I blame this entirely on the design philosophy of many turn-by-turn navigation systems. That is to keep you as ignorant of your surroundings as technically possible, until 5 seconds before you need to make the next turn... If you're lucky. That's why I can't stand many such systems.

But its also why I really like the system Tesla puts in their cars. In addition to the usual turn-by-turn stuff, they also show you two things everyone else tries really hate to hide: A list of your next navigation steps, and a big top-down map showing your route. It actually gives you some situational awareness.

(* Yes, I know there are people who will complain about the actual directions. There are people that will complain about any implementation of that if its not perfect for their specific area in comparison to some other implementation they like better. But it works fine for me, and that big map means that its useful even if its not giving me turn-by-turn instructions.)

Comment Re:Google Knows We Know They're Douches By Now (Score 3, Informative) 170

This happens with everything Google does. When they come out with a new product, they have enough of a technical advantage that they're far superior than any competition can ever hope to be. This is such a lead, that the competition doesn't even try unless they serve some niche market.

Then, years later, Google loses interest in that product and it starts to go stale. But its still good enough that the competition never really takes off.

Then it finally goes poof, and everyone is scrambling to find an alternative, but nobody is actually prepared to take over.

Comment Three Times (Score 1) 100

When I'm doing something new or interesting, I often end up building it three times:

1. Build the critical functionality as throwaway code just to see if I can make it work
2. Build out the full system to get a feel for how all the pieces fit together
3. Rebuild the full system now that I understand it well enough to properly architect it

Of course depending on the circumstances, I may wind up combining two these iterations with refactoring, or not doing all of them on every project.

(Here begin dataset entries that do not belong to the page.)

(** ** Initialising a token (pkcs11_token.c) *)

(** [entry_ck_token_initialize()] from the authentication to the update of the database. *)
Definition token_initialize (e : tee_env) (new_label : list Z) (pin : pin_arg) : K unit :=
  let! t := get in
  let db := db_main t in
  do! (if has (flags db) PKCS11_CKFT_TOKEN_INITIALIZED then
         if has (flags db) PKCS11_CKFT_PROTECTED_AUTHENTICATION_PATH then verify_identity_auth e PKCS11_CKU_SO
         else
           let! rc := rc_of (verify_pin e PKCS11_CKU_SO pin (so_pin_salt db) (so_auth db)) in
           if rc =? 0 then ret tt
           else if negb (rc =? PKCS11_CKR_PIN_INCORRECT) then err rc
           else
             do! with_main (fun m => put_count PKCS11_CKU_SO (fail_count PKCS11_CKU_SO (count_of PKCS11_CKU_SO m)) m) in
             do! update_persistent_db e in
             err PKCS11_CKR_PIN_INCORRECT
       else
         match pin with
         | None => setup_so_identity_auth_from_client e
         | Some _ =>
             do! guard_err ((pin_size pin <? PKCS11_TOKEN_PIN_SIZE_MIN) || (PKCS11_TOKEN_PIN_SIZE_MAX <? pin_size pin))
               PKCS11_CKR_ARGUMENTS_BAD in
             let! p := hash_pin e PKCS11_CKU_SO pin in
             let '(salt, hash) := p in
             with_main (fun m => set_so (so_pin_count m) salt hash m)
         end) in
  do! with_main (fun m =>
    mk_main new_label
      (Z.ldiff (Z.lor (Z.ldiff (flags m) so_pin_flags) PKCS11_CKFT_TOKEN_INITIALIZED)
         (Z.lor PKCS11_CKFT_USER_PIN_INITIALIZED user_pin_flags))
      0 (so_pin_salt m) (so_auth m) (user_pin_count m) 0 (user_auth m)) in
  update_persistent_db e.
End Token.

(** ** Counting failures *)

(** The counter and its three flags agree: some failures, one try left, locked. *)
Record pin_ok (low final locked : Z) (p : Z * Z) : Prop := mk_pin_ok {
  po_range : 0 <= snd p <= 7;
  po_low : has (fst p) low = (0 <? snd p);
  po_final : has (fst p) final = (6 <=? snd p);
  po_locked : has (fst p) locked = (7 <=? snd p);
}.

Section Count.
Context (a b c : Z) (Ha : 0 <= a) (Hb : 0 <= b) (Hc : 0 <= c) (Hab : a <> b) (Hac : a <> c) (Hbc : b <> c).

Lemma count_failure_ok p : pin_ok (2 ^ a) (2 ^ b) (2 ^ c) p -> snd p < 7 ->
  pin_ok (2 ^ a) (2 ^ b) (2 ^ c) (count_failure (2 ^ a) (2 ^ b) (2 ^ c) 7 p) /\
  snd (count_failure (2 ^ a) (2 ^ b) (2 ^ c) 7 p) = snd p + 1.
Proof.
  destruct p as [fl n]. intros [Hr Hl Hf Hk] Hn. simpl in *. unfold count_failure.
  rewrite uwrap_small by (unfold is_u; lia). case_tests; bool_hyps; simpl; (split; [|done]); split; simpl;
    rewrite ?has_lor, ?Z.pow2_bits_eqb by done; rewrite ?Hl, ?Hf, ?Hk; rewrite ?Z.eqb_refl;
    repeat (rewrite (proj2 (Z.eqb_neq _ _)) by done); lia.
Qed.

(** A try that could not be verified leaves no trace. *)
Lemma settle_back p rc : pin_ok (2 ^ a) (2 ^ b) (2 ^ c) p -> snd p < 7 -> rc <> 0 ->
  settle (2 ^ a) (2 ^ b) (2 ^ c) 7 rc (count_failure (2 ^ a) (2 ^ b) (2 ^ c) 7 p) = p.
Proof.
  destruct p as [fl n]. intros [Hr Hl Hf Hk] Hn Hrc. simpl in *. unfold count_failure.
  rewrite !has_bit in * by done. rewrite uwrap_small by (unfold is_u; lia). unfold settle.
  rewrite (proj2 (Z.eqb_neq rc 0)) by done. cbn [negb].
  case_tests; bool_hyps; rewrite uwrap_small in * by (unfold is_u; lia); f_equal; try lia;
    apply Z.bits_inj'; intros k Hk0; rewrite ?Z.ldiff_spec, ?Z.lor_spec, ?Z.pow2_bits_eqb by done;
    destruct (a =? k) eqn:Ea; bool_hyps; subst; rewrite ?Hl;
    try (rewrite (proj2 (Z.eqb_neq b _)), (proj2 (Z.eqb_neq c _)) by done; lia);
    destruct (b =? k) eqn:Eb; bool_hyps; subst; rewrite ?Hf;
    try (rewrite (proj2 (Z.eqb_neq c _)) by done; lia);
    destruct (c =? k) eqn:Ec; bool_hyps; subst; rewrite ?Hk; lia.
Qed.

(** A correct PIN clears the counter and its flags. *)
Lemma settle_clear p : pin_ok (2 ^ a) (2 ^ b) (2 ^ c) p -> snd p < 7 ->
  settle (2 ^ a) (2 ^ b) (2 ^ c) 7 0 (count_failure (2 ^ a) (2 ^ b) (2 ^ c) 7 p) =
  (Z.ldiff (fst p) (Z.lor (Z.lor (2 ^ a) (2 ^ b)) (2 ^ c)), 0).
Proof.
  destruct p as [fl n]. intros [Hr Hl Hf Hk] Hn. simpl in *. unfold count_failure, settle.
  case_tests; f_equal; apply Z.bits_inj'; intros k Hk0;
    rewrite ?Z.ldiff_spec, ?Z.lor_spec; destruct (Z.testbit (2 ^ a) k), (Z.testbit (2 ^ b) k), (Z.testbit (2 ^ c) k);
    simpl; rewrite ?orb_false_r, ?andb_true_r, ?andb_false_r, ?orb_true_r; done.
Qed.

(** Other flags are left alone. *)
Lemma count_failure_other p k : 0 <= k -> k <> a -> k <> b -> k <> c ->
  has (fst (count_failure (2 ^ a) (2 ^ b) (2 ^ c) 7 p)) (2 ^ k) = has (fst p) (2 ^ k).
Proof.
  intros Hk Na Nb Nc. destruct p as [fl n]. unfold count_failure.
  case_tests; simpl; rewrite !has_lor, ?Z.pow2_bits_eqb by done;
    rewrite !(proj2 (Z.eqb_neq _ k)) by done; by rewrite !orb_false_r.
Qed.
End Count.

(** ** Trying a PIN *)

Section Checks.
Context (sha256 : list Z -> list Z).

(** The result of verifying a PIN. *)
Definition pin_rc (e : tee_env) (u : pkcs11_user_type) (pin : option (list Z)) (salt : Z) (hash : list Z) : Z :=
  match fst (verify_pin sha256 e u pin salt hash tt) with Err rc => rc | _ => 0 end.

Lemma ldiff_lor f m : has f m = false -> Z.ldiff (Z.lor f m) m = f.
Proof.
  unfold has. intros H. bool_hyps. apply Z.bits_inj'. intros n Hn. apply (f_equal (fun x => Z.testbit x n)) in H.
  rewrite Z.land_spec, Z.bits_0 in H. rewrite Z.ldiff_spec, Z.lor_spec.
  destruct (Z.testbit f n), (Z.testbit m n); done.
Qed.

Lemma tee2pkcs_error_cases r : r <> 0 -> tee2pkcs_error r <> 0 /\ tee2pkcs_error r <> PKCS11_CKR_PIN_INCORRECT.
Proof.
  intros Hr. unfold tee2pkcs_error. rewrite (proj2 (Z.eqb_neq r TEE_SUCCESS)) by done.
  repeat case_test; done.
Qed.

Lemma do_hash_run {S} e u pin salt :
  (exists rc, rc <> 0 /\ rc <> PKCS11_CKR_PIN_INCORRECT /\ forall s : S, do_hash sha256 e u pin salt s = (Err rc, s)) \/
  (exists h, forall s : S, do_hash sha256 e u pin salt s = (Ret h, s)).
Proof.
  unfold do_hash. destruct (e_alloc_op e =? TEE_SUCCESS) eqn:E1; cbn [negb]; bool_hyps.
  - destruct (e_digest e =? TEE_SUCCESS); cbn [negb]; [by right; eexists | left; by exists PKCS11_CKR_GENERAL_ERROR].
  - left. destruct (tee2pkcs_error_cases _ E1). eexists. split_and!; done.
Qed.

Lemma verify_pin_run {S} e u pin salt hash (s : S) :
  rc_of (verify_pin sha256 e u pin salt hash) s = (Ret (pin_rc e u pin salt hash), s).
Proof.
  unfold rc_of, pin_rc, verify_pin, bind, do_hash.
  destruct (e_alloc_op e =? TEE_SUCCESS) eqn:E1; simpl; [|done].
  destruct (e_digest e =? TEE_SUCCESS) eqn:E2; simpl; [|done]. by case_bool_decide.
Qed.

(** A token whose database is stored. *)
Definition synced (m : token_persistent_main) : token_db := mk_token_db m m.

Definition storage_ok (e : tee_env) : Prop := e_open_db e = TEE_SUCCESS /\ e_write_db e = TEE_SUCCESS.

Lemma with_main_run f m m' : with_main f (mk_token_db m m') = (Ret tt, mk_token_db (f m) m').
Proof. done. Qed.

Lemma update_run e m m' : storage_ok e -> update_persistent_db e (mk_token_db m m') = (Ret tt, synced m).
Proof. intros [H1 H2]. unfold update_persistent_db. by rewrite H1, H2. Qed.

Definition pin_wf (u : pkcs11_user_type) (m : token_persistent_main) : Prop :=
  pin_ok (low_flag u) (final_flag u) (locked_flag u) (count_of u m).

Lemma count_of_put u p m : count_of u (put_count u p m) = p.
Proof. by destruct u, p. Qed.

Lemma put_put_count u p q m : put_count u p (put_count u q m) = put_count u p m.
Proof. by destruct u. Qed.

Lemma put_count_id u m : put_count u (count_of u m) m = m.
Proof. by destruct u, m. Qed.

Lemma auth_of_put u v p m : auth_of u (put_count v p m) = auth_of u m /\ salt_of u (put_count v p m) = salt_of u m.
Proof. by destruct u, v. Qed.

Lemma fail_count_wf u p : pin_ok (low_flag u) (final_flag u) (locked_flag u) p -> snd p < 7 ->
  pin_ok (low_flag u) (final_flag u) (locked_flag u) (fail_count u p) /\ snd (fail_count u p) = snd p + 1.
Proof. destruct u; by apply count_failure_ok. Qed.

Lemma settle_failed u p rc : pin_ok (low_flag u) (final_flag u) (locked_flag u) p -> snd p < 7 ->
  settle (low_flag u) (final_flag u) (locked_flag u) (pin_count_max u) rc (fail_count u p) =
  if rc =? 0 then (Z.ldiff (fst p) (Z.lor (Z.lor (low_flag u) (final_flag u)) (locked_flag u)), 0) else p.
Proof.
  intros Hp Hn. destruct (rc =? 0) eqn:E; bool_hyps; [subst rc|]; destruct u.
  - exact (settle_clear 20 21 22 p Hp Hn).
  - exact (settle_clear 16 17 18 p Hp Hn).
  - by apply (settle_back 20 21 22).
  - by apply (settle_back 16 17 18).
Qed.

(** The flags of a failure-free counter. *)
Definition reset_count (u : pkcs11_user_type) (m : token_persistent_main) : Z * Z :=
  (Z.ldiff (flags m) (Z.lor (Z.lor (low_flag u) (final_flag u)) (locked_flag u)), 0).

(** A try on a PIN that is not locked. *)
Definition tried (u : pkcs11_user_type) (rc : Z) (m : token_persistent_main) : outcome unit * token_db :=
  if rc =? 0 then (Ret tt, synced (put_count u (reset_count u m) m))
  else if rc =? PKCS11_CKR_PIN_INCORRECT then
    (Err (if snd (count_of u m) =? 6 then PKCS11_CKR_PIN_LOCKED else PKCS11_CKR_PIN_INCORRECT),
     synced (put_count u (fail_count u (count_of u m)) m))
  else (Err rc, synced m).

Lemma try_pin_run u e pin m : storage_ok e -> pin_wf u m -> snd (count_of u m) < 7 ->
  try_pin sha256 u e pin (synced m) = tried u (pin_rc e u pin (salt_of u m) (auth_of u m)) m.
Proof.
  intros He Hw Hn. unfold try_pin, tried. set (p := count_of u m) in *. set (q := fail_count u p).
  rewrite (bind_run _ _ _ tt (mk_token_db (put_count u q m) m)) by done.
  rewrite (bind_run _ _ _ _ _ (update_run e _ _ He)). rewrite (bind_run _ _ _ _ _ (eq_refl : get _ = _)).
  cbn [db_main synced]. destruct (auth_of_put u u q m) as [-> ->].
  rewrite (bind_run _ _ _ _ _ (verify_pin_run _ _ _ _ _ _)). set (rc := pin_rc _ _ _ _ _).
  destruct (fail_count_wf u p Hw Hn) as [Hq Hq1]. fold q in Hq, Hq1.
  assert (flags (put_count u q m) = fst q) as Ef by (by destruct u).
  destruct (rc =? PKCS11_CKR_PIN_INCORRECT) eqn:E.
  { bool_hyps. rewrite E. rewrite Ef, (po_locked _ _ _ _ Hq), Hq1.
    replace (7 <=? snd p + 1) with (snd p =? 6) by lia. by destruct (snd p =? 6). }
  unfold synced at 1. rewrite (bind_run _ _ _ _ _ (with_main_run _ _ _)). cbv beta.
  rewrite (bind_run _ _ _ _ _ (update_run e _ _ He)), count_of_put, put_put_count.
  unfold q. rewrite settle_failed by done. destruct (rc =? 0) eqn:E0; cbn [negb guard_err]; [done|].
  unfold p. by rewrite put_count_id.
Qed.

(** ** The invariant *)

(** The counters agree with their flags, and the user's PIN, once set, has a salt. *)
Record db_ok (m : token_persistent_main) : Prop := mk_db_ok {
  ok_so : pin_wf PKCS11_CKU_SO m;
  ok_user : has (flags m) PKCS11_CKFT_USER_PIN_INITIALIZED = true -> pin_wf PKCS11_CKU_USER m;
  ok_salt : has (flags m) PKCS11_CKFT_USER_PIN_INITIALIZED = true ->
    has (flags m) PKCS11_CKFT_PROTECTED_AUTHENTICATION_PATH = false -> user_pin_salt m <> 0;
}.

Comment Re:LED bulbs are just better (Score 1) 292

Unless you point a spectrometer at them.
Then they often have a huge blue spike, followed by a big dip, and then a gentle curve.
Or if you're lucky, and find one of the few brands that can do better than this, you still have at least a small dip after the blue. And regardless, the spectrum curve is always a bit spiky and uneven.

So sure, for normal everyday lighting purposes, you're absolutely correct.

But if you actually need something whose output can be modeled by a blackbody radiation spectrum, then not so much. Sure, most of these cases fall in the realm of scientific experimentation and material analysis, but they do still exist.